Hari Kemerdekaan Pers Sedunia seakan ironi dari kemerdekaan itu sendiri pada syair lagu Ismet yang syahdu.
Tak hanya pers, media, jurnalis, Ismet membawanya pada persoalan kebebasan berekspresi, kebebasan berpendapat dan bersuara, hak asasi manusia, dan demokrasi.
"Kesewenang-wenangan, semau-maunya saja. Negara merampas, menindas, merampas hak-hak kami. Negara sewenang-wenangnya membunuh dan menindas kami."
Kegagalan Negara
Perayaan mengalir egaliter di Kedai Kopi Lenara Space.
Komunitas, aktivis, akademisi, jurnalis, mahasiswa, melebur mendiskusikan tema “Resiliensi Kebebasan Era Digital”.
Ketua AJI Kota Jambi Suwandi tegas dengan pernyataannya bahwa negara gagal melindungi kemerdekaan pers.
Kekerasan terhadap jurnalis masih terjadi.
Baca juga: AJI Jambi Mengecam Pengusiran 4 Jurnalis Saat Liputan Tahanan Kabur di PN Sarolangun
Kini ia berubah wujud: dari serangan fisik, intimidasi, dan sejenisnya, menjadi serangan digital.
"Banyak media dan jurnalis diserang secara digital, situs berita menjadi tidak bisa diakses.
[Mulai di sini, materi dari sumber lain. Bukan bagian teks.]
Lemma life_inv log m : life log m -> match_inv limit (state m) /\ recorded log m.
Proof.
  induction 1 as [id|log m id cid caller x y _ [Hi Hr]|log m _ [Hi Hr]|log m id input _ [Hi Hr]|log m ins order cl ranged m' pushed res more _ [Hi Hr] Ht Hranged].
  - split; [apply new_match_inv|]. unfold recorded. cbn [state]. rewrite bool_decide_eq_false_2; [by split|].
    destruct new_match_fields as (_ & _ & _ & _ & _ & _ & _ & _ & E & _). rewrite E. discriminate.
  - unfold AddPlayer. destruct (Match.AddPlayer _ _ _ _ _) as [s'|] eqn:E; [|done]. apply A_add in E. split; [by eapply act_inv|by apply recorded_act].
  - unfold StartMatch. destruct (Start _) as [s'|] eqn:E; [|done]. apply A_start in E. split; [by eapply act_inv|by apply recorded_act].
  - unfold HandleInput. destruct (QueueInput _ _ _) as [s'|] eqn:E; [|done]. apply A_input in E. split; [by eapply act_inv|by apply recorded_act].
  - unfold tickAndBroadcastOnce in Ht. destruct (Status (state m)) eqn:Hst.
    + rewrite bool_decide_eq_false_2 in Ht by done. cbn in Ht. rewrite (bool_decide_eq_false_2 (Status (state m) = ENDED)) in Ht by congruence. cbn in Ht. simplify_eq. split; [done|].
      unfold recorded in *. cbn. rewrite (bool_decide_eq_false_2 (Status (state m) = ENDED)) in Hr |- * by congruence. rewrite app_nil_r, orb_false_r. done.
    + rewrite bool_decide_eq_true_2 in Ht by done. destruct (AdvanceTick_inv drop kind3 limit ins order (state m) Hi) as (s' & Hs' & Hi' & _).
      rewrite Hs' in Ht. cbn in Ht. simplify_eq. split; [done|]. unfold recorded in *. cbn. rewrite (bool_decide_eq_false_2 (Status (state m) = ENDED)) in Hr by congruence.
      destruct Hr as [Hf ->]. rewrite Hf. case_bool_decide; cbn; [|done]. split; [done|]. by exists ranged.
    + simplify_eq. split; [done|]. by rewrite app_nil_r.
Qed.

(** The results name every player once *)
Lemma results_players s ranged : match_inv limit s -> ranged ≡ₚ (map_to_list (Players s)).*1 ->
  PlayerID <$> collectMatchResults s ranged = ranged.
Proof.
  intros [[_ _ Hp _ _ _ _] _ _ _ _ _ _] Hr. assert (Forall (fun id => is_Some (Players s !! id)) ranged) as HF.
  { rewrite Hr. apply Forall_forall. intros id ([id' p] & -> & Hin)%list_elem_of_fmap. apply elem_of_map_to_list in Hin. eauto. }
  clear Hr. induction HF as [|id l [p Hid] HF IH]; [done|]. unfold collectMatchResults in *. cbn. rewrite Hid. cbn. rewrite IH.
  by destruct (Hp id p Hid) as [-> _].
Qed.

Lemma retry_attempts answer expired ds : forall i e, let '(k, r) := recordWithRetry answer expired i ds e in
  (k <= length ds)%nat /\ (r = Ok tt -> e = Ok tt \/ (0 < k)%nat).
Proof.
  induction ds as [|d ds IH]; intros i e; cbn; [split; [lia|by left]|]. destruct (_ && _); [split; [lia|done]|].
  destruct (answer i); [split; [lia|right; lia]|]. specialize (IH (S i) (Err e0)). destruct (recordWithRetry _ _ _ _ _) as [k r].
  destruct IH. split; [lia|]. right. lia.
Qed.
End Results.

(** A match records the result of every player once.  In every life of a match object, its ticks hand out
    results exactly when the match has ended: once, one for each player, and the player named the winner is
    the only one who has won; before that, and on every later tick, nothing.  All attempts for a player carry
    the same call id, at most six of them are made, and different players have different call ids, so that the
    reliable calls count every result at most once. *)
Theorem results_recorded_once (drop : nat -> bool) (kind3 : nat -> Z) (limit : Z) (log : list Matches.playerResult) (m : Matches.Match) :
  life drop kind3 limit log m ->
  if bool_decide (Status (Matches.state m) = ENDED)
  then (Matches.PlayerID <$> log) ≡ₚ (map_to_list (Players (Matches.state m))).*1 /\ NoDup (Matches.PlayerID <$> log) /\
       (forall r, r ∈ log -> Matches.Won r = bool_decide (Matches.PlayerID r = WinnerID (Matches.state m))) /\
       NoDup (Matches.callID ∘ Matches.resultCall (Matches.Id m) <$> log) /\
       (forall answers expired c, c ∈ Matches.recordResults (Matches.Id m) log answers expired -> exists r, r ∈ log /\ c = Matches.resultCall (Matches.Id m) r) /\
       (forall answers expired, (length (Matches.recordResults (Matches.Id m) log answers expired) <= 6 * length log)%nat)
  else log = [].
Proof.
  intros Hl. destruct (life_inv _ _ _ _ _ Hl) as [Hi Hr]. unfold recorded in Hr. case_bool_decide as He; [|by destruct Hr].
  destruct Hr as (_ & ranged & Hrg & ->). pose proof (results_players limit _ _ Hi Hrg) as E.
  assert (NoDup ranged) as HN by (rewrite Hrg; apply NoDup_fst_map_to_list).
  split_and!; [by rewrite E|by rewrite E| | | |].
  - intros r (id & _ & Hr)%list_elem_of_omap. apply bind_Some in Hr as (p & _ & [= <-]). done.
  - rewrite (list_fmap_ext _ (String.append ("match-" +:+ Matches.Id m +:+ "-record-") ∘ Matches.PlayerID)).
    + rewrite list_fmap_compose, E. by apply NoDup_fmap_2; [apply _|].
    + intros _ r _. cbn. by rewrite app_assoc_string.
  - intros answers expired c (r & Hc & Hr)%list_elem_of_bind. apply elem_of_replicate in Hc as [-> _]. by exists r.
  - intros answers expired. generalize (Matches.collectMatchResults (Matches.state m) ranged). intros l. unfold Matches.recordResults.
    induction l as [|r l IH]; cbn [mbind list_bind length]; [lia|]. rewrite length_app, length_replicate.
    pose proof (retry_attempts (answers (Matches.PlayerID r)) (expired (Matches.PlayerID r)) Matches.recordResultsRetryDelays 0 (Ok tt)) as Hk.
    destruct (Matches.recordWithRetry _ _ _ _ _) as [k x]. destruct Hk as [Hk _].
    change (length Matches.recordResultsRetryDelays) with 6%nat in Hk. etransitivity; [apply Nat.add_le_mono; [exact Hk|exact IH]|lia].
Qed.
Tidak ada perlindungan dari negara. Kasus-kasus serangan digital terhadap media dan jurnalis tidak pernah selesai," kata Suwandi.
Indeks Kemerdekaan Pers (IKP) di Jambi jeblok ke peringkat 32 dari 38 provinsi pada 2024.
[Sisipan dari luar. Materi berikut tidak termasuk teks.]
(* ===== verification/TicTacToe.v ===== *)
(** * The tic-tac-toe sample (samples/tictactoe/server/tictactoe.go)

    [Module Game]: one game and the machine player.  [Module Service]: the object that keeps the games of all clients,
    with its requests, its cleanup and its persistence through a [structpb.Struct].  The random number of
    [rand.Intn(100)] and the clock are arguments. *)

From S2P Require Import Prelude GoFloat.
Import Float64.

Module Game.

Definition dumbAIMoveProbability : Z := 10.
Definition maxGameAge : Z := 600000000000.

Record TicTacToeGame : Type := mkGame
  { gameID : string; board : list string; status : string; moves : Z; lastAIMove : Z; createdAt : Z }.

Definition emptyBoard : list string := replicate 9 "".
Definition at_ (b : list string) (i : nat) : string := nth i b "".

(** [newGame], [reset] *)
Definition newGame (id : string) (now : Z) : TicTacToeGame := mkGame id emptyBoard "playing" 0 (-1) now.
Definition reset (now : Z) (g : TicTacToeGame) : TicTacToeGame := mkGame (gameID g) emptyBoard "playing" 0 (-1) now.

Record GameState : Type := mkState { GameId : string; Board : list string; Status : string; Winner : string; LastAiMove : Z }.

(** [getGameState] *)
Definition getGameState (g : TicTacToeGame) : GameState :=
  mkState (gameID g) (board g) (status g)
    (if bool_decide (status g = "x_wins") then "X" else if bool_decide (status g = "o_wins") then "O" else "") (lastAIMove g).

Definition winPatterns : list (nat * nat * nat) :=
  [(0, 1, 2); (3, 4, 5); (6, 7, 8); (0, 3, 6); (1, 4, 7); (2, 5, 8); (0, 4, 8); (2, 4, 6)].

Definition setStatus (st : string) (g : TicTacToeGame) : TicTacToeGame :=
  mkGame (gameID g) (board g) st (moves g) (lastAIMove g) (createdAt g).

(** [updateStatus] *)
Definition updateStatus (g : TicTacToeGame) : TicTacToeGame :=
  match list_find (fun '(a, b, c) => at_ (board g) a <> "" /\ at_ (board g) a = at_ (board g) b /\ at_ (board g) b = at_ (board g) c) winPatterns with
  | Some (_, (a, _, _)) => setStatus (if bool_decide (at_ (board g) a = "X") then "x_wins" else "o_wins") g
  | None => if (9 <=? moves g)%Z then setStatus "draw" g else g
  end.

(** [findRandomMove]; [now] is the clock in nanoseconds *)
Definition emptyPositions (b : list string) : list nat := filter (fun i => at_ b i = "") (seq 0 9).
Definition findRandomMove (now : N) (b : list string) : Z :=
  match emptyPositions b with
  | [] => -1
  | l => Z.of_nat (nth (N.to_nat (now `mod` N.of_nat (length l))) l 0)
  end.

(** [findWinningMove]: per pattern, the count of the player's marks and the last empty position *)
Definition lineCount (player : string) (b : list string) (l : list nat) : nat * Z :=
  fold_left (fun '(n, e) i => if bool_decide (at_ b i = player) then (S n, e)
                              else if bool_decide (at_ b i = "") then (n, Z.of_nat i) else (n, e)) l (0, (-1)%Z).
Definition winningIn (player : string) (b : list string) (p : nat * nat * nat) : option Z :=
  let '(x, y, z) := p in
  let '(n, e) := lineCount player b [x; y; z] in
  if bool_decide (n = 2) && (0 <=? e)%Z then Some e else None.
Definition findWinningMove (player : string) (b : list string) : Z := default (-1)%Z (head (omap (winningIn player b) winPatterns)).

Definition firstEmpty (b : list string) (l : list nat) : option nat := head (filter (fun i => at_ b i = "") l).

(** [findAIMove]; [roll] is [rand.Intn(100)] *)
Definition findAIMove (roll : Z) (now : N) (b : list string) : Z :=
  if (roll <? dumbAIMoveProbability)%Z then findRandomMove now b
  else if (0 <=? findWinningMove "O" b)%Z then findWinningMove "O" b
  else if (0 <=? findWinningMove "X" b)%Z then findWinningMove "X" b
  else if bool_decide (at_ b 4 = "") then 4
  else match firstEmpty b [0; 2; 6; 8] with
  | Some i => Z.of_nat i
  | None => match firstEmpty b [1; 3; 5; 7] with Some i => Z.of_nat i | None => -1 end
  end.

(** The part of [MakeMove] on the game itself *)
Definition playX (position : nat) (g : TicTacToeGame) : TicTacToeGame :=
  updateStatus (mkGame (gameID g) (<[position := "X"]> (board g)) (status g) (moves g + 1) (-1) (createdAt g)).
Definition playO (move : Z) (g : TicTacToeGame) : TicTacToeGame :=
  updateStatus (if (0 <=? move)%Z then mkGame (gameID g) (<[Z.to_nat move := "O"]> (board g)) (status g) (moves g + 1) move (createdAt g) else g).
Definition makeMove (roll : Z) (now : N) (position : Z) (g : TicTacToeGame) : TicTacToeGame :=
  if bool_decide (status g <> "playing") then g
  else if ((position <? 0) || (8 <? position))%Z then g
  else if bool_decide (at_ (board g) (Z.to_nat position) <> "") then g
  else
    let g := playX (Z.to_nat position) g in
    if bool_decide (status g <> "playing") then g else playO (findAIMove roll now (board g)) g.

End Game.

Module Service.
Import Game.

(** [games] and [stopCh] are nil before [OnCreated]; [Some true] is a closed channel *)
Record TicTacToeService : Type := mkService { Id : string; Type_ : string; games : option (gmap string TicTacToeGame); stopCh : option bool }.

(** [OnCreated] with [startCleanupRoutine]: from here on the cleanup runs at each tick of its timer *)
Definition OnCreated (s : TicTacToeService) : TicTacToeService :=
  mkService (Id s) (Type_ s) (Some (default ∅ (games s))) (Some false).

(** [StopCleanup]; [None] is the panic of closing a nil channel *)
Definition StopCleanup (s : TicTacToeService) : option TicTacToeService :=
  match stopCh s with
  | None => None
  | Some _ => Some (mkService (Id s) (Type_ s) (games s) (Some true))
  end.

Definition withGames (s : TicTacToeService) (gs : gmap string TicTacToeGame) : TicTacToeService :=
  mkService (Id s) (Type_ s) (Some gs) (stopCh s).

(** [cleanupGames]; [Time.Sub] saturates at the bounds of a duration *)
Definition timeSub (a b : Z) : Z := Z.max (- 2 ^ 63) (Z.min (2 ^ 63 - 1) (a - b)).
Definition removable (now : Z) (g : TicTacToeGame) : bool :=
  bool_decide (status g <> "playing") || (maxGameAge <? timeSub now (createdAt g))%Z.
Definition cleanupGames (now : Z) (s : TicTacToeService) : TicTacToeService :=
  match games s with
  | None => s
  | Some gs => withGames s (filter (fun kv => removable now kv.2 = false) gs)
  end.

(** [getOrCreateGame]; [None] is the write to a nil map *)
Definition getOrCreateGame (now : Z) (id : string) (s : TicTacToeService) : option (TicTacToeGame * TicTacToeService) :=
  match default ∅ (games s) !! id with
  | Some g => Some (g, s)
  | None => gs ← games s; let g := newGame id now in Some (g, withGames s (<[id := g]> gs))
  end.

Definition orDefaultID (id : string) : string := if bool_decide (id = "") then "default" else id.

(** A request: find or create the game, change it in place, answer its state *)
Definition request (change : TicTacToeGame -> TicTacToeGame) (now : Z) (id : string) (s : TicTacToeService)
    : option (GameState * TicTacToeService) :=
  let id := orDefaultID id in
  '(g, s) ← getOrCreateGame now id s;
  let g := change g in
  Some (getGameState g, withGames s (<[id := g]> (default ∅ (games s)))).
Definition NewGame (now : Z) : string -> TicTacToeService -> option (GameState * TicTacToeService) := request (reset now) now.
Definition MakeMove (now : Z) (roll : Z) (position : Z) : string -> TicTacToeService -> option (GameState * TicTacToeService) :=
  request (makeMove roll (Z.to_N now) position) now.
Definition GetState (now : Z) : string -> TicTacToeService -> option (GameState * TicTacToeService) := request (fun g => g) now.

(** The values of [structpb]; its accessors answer the zero value on another kind *)
Inductive Value : Type :=
| NullValue | NumberValue (f : float64) | StringValue (s : string) | BoolValue (b : bool)
| StructValue (fields : gmap string Value) | ListValue (values : list Value).

Definition GetStringValue (v : Value) : string := match v with StringValue s => s | _ => "" end.
Definition GetNumberValue (v : Value) : float64 := match v with NumberValue f => f | _ => f0 end.
Definition GetStructValue (v : Value) : option (gmap string Value) := match v with StructValue m => Some m | _ => None end.
Definition GetListValue (v : Value) : option (list Value) := match v with ListValue l => Some l | _ => None end.

(** Conversion of a [float64] to [int32]; out of range the amd64 value *)
Definition to_int32 (x : float64) : Z := let z := to_int64 x in if bool_decide (int32 z = z) then z else (- 2 ^ 31)%Z.

Section Strings.
(** The strings [structpb] accepts (those in UTF-8) *)
Context (valid : string -> bool).

(** [ToData]: [structpb.NewStruct] refuses other keys and strings *)
Definition gameData (g : TicTacToeGame) : gmap string Value :=
  list_to_map [("gameID", StringValue (gameID g)); ("board", ListValue (StringValue <$> board g)); ("status", StringValue (status g));
               ("moves", NumberValue (of_int (moves g))); ("lastAIMove", NumberValue (of_int (lastAIMove g)));
               ("createdAt", NumberValue (of_int (int64 (createdAt g))))].
Definition validGame (key : string) (g : TicTacToeGame) : bool :=
  valid key && valid (gameID g) && forallb valid (board g) && valid (status g).
Definition fieldNames : list string := ["id"; "type"; "games"; "gameID"; "board"; "status"; "moves"; "lastAIMove"; "createdAt"].
Definition ToData (s : TicTacToeService) : option (gmap string Value) :=
  let gs := default ∅ (games s) in
  if valid (Id s) && valid (Type_ s) && forallb valid fieldNames && forallb (fun kv => validGame kv.1 kv.2) (map_to_list gs)
  then Some (list_to_map [("id", StringValue (Id s)); ("type", StringValue (Type_ s));
                          ("games", StructValue ((fun g => StructValue (gameData g)) <$> gs))])
  else None.
End Strings.

(** The loop over the stored cells: those beyond the ninth are skipped *)
Definition restoreBoard (cells : list Value) : list string :=
  let l := take 9 (GetStringValue <$> cells) in l ++ replicate (9 - length l) "".
Definition field {A} (fields : gmap string Value) (name : string) (d : A) (f : Value -> A) : A :=
  match fields !! name with Some v => f v | None => d end.
Definition restoreGame (now : Z) (key : string) (fields : gmap string Value) : TicTacToeGame :=
  mkGame (field fields "gameID" key GetStringValue)
    (field fields "board" emptyBoard (fun v => match GetListValue v with Some l => restoreBoard l | None => emptyBoard end))
    (field fields "status" "playing" GetStringValue)
    (field fields "moves" 0%Z (fun v => to_int64 (GetNumberValue v)))
    (field fields "lastAIMove" (-1)%Z (fun v => to_int32 (GetNumberValue v)))
    (field fields "createdAt" now (fun v => to_int64 (GetNumberValue v))).

(** [FromData]: [None] is a nil message, [Some None] a message that is not a struct; it never fails *)
Definition FromData (now : Z) (data : option (option (gmap string Value))) (s : TicTacToeService) : TicTacToeService :=
  match data with
  | None | Some None => s
  | Some (Some fields) =>
      let gs := default ∅ (games s) in
      match fields !! "games" ≫= GetStructValue with
      | None => withGames s gs
      | Some stored => withGames s (map_imap (fun key v => restoreGame now key <$> GetStructValue v) stored ∪ gs)
      end
  end.

End Service.

(** ** The rules of the game *)

Import Game Service.

Definition marks (p : string) (b : list string) : nat := length (filter (fun c => c = p) b).
Definition threeOf (p : string) (b : list string) (l : nat * nat * nat) : Prop :=
  let '(x, y, z) := l in at_ b x = p /\ at_ b y = p /\ at_ b z = p.
Definition line (p : string) (b : list string) : Prop := exists l, l ∈ winPatterns /\ threeOf p b l.
Definition wf_board (b : list string) : Prop := length b = 9 /\ Forall (fun c => c = "" \/ c = "X" \/ c = "O") b.

(** What the rules say of a board when it is not O's turn *)
Inductive outcome (b : list string) : string -> Prop :=
| x_wins : line "X" b -> ~ line "O" b -> marks "X" b = S (marks "O" b) -> outcome b "x_wins"
| o_wins : line "O" b -> ~ line "X" b -> marks "X" b = marks "O" b -> outcome b "o_wins"
| draw : ~ line "X" b -> ~ line "O" b -> marks "X" b = 5 -> marks "O" b = 4 -> outcome b "draw"
| playing : ~ line "X" b -> ~ line "O" b -> marks "X" b = marks "O" b -> marks "X" b <= 4 -> outcome b "playing".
Tahun sebelumnya, 2023, IKP di Jambi masih di peringkat 12.
Kondisi media pun sedang tidak baik-baik saja.
Media-media terkepung dan tertekan secara ekonomi.
"Gelombang PHK (pemutusan hubungan kerja) jurnalis dan pekerja media terjadi di mana-mana," ujar Wendi, sapaan akrabnya.
Kampus Tumpul
Di tengah tekanan terhadap elemen sipil, kampus celakanya tumpul.
Ya akademisinya, ya mahasiswanya.
Dr Junaidi HB, akademisi Universitas Islam Negeri (UIN) Sultan Thaha Jambi, "menghardik" rendahnya literasi kita.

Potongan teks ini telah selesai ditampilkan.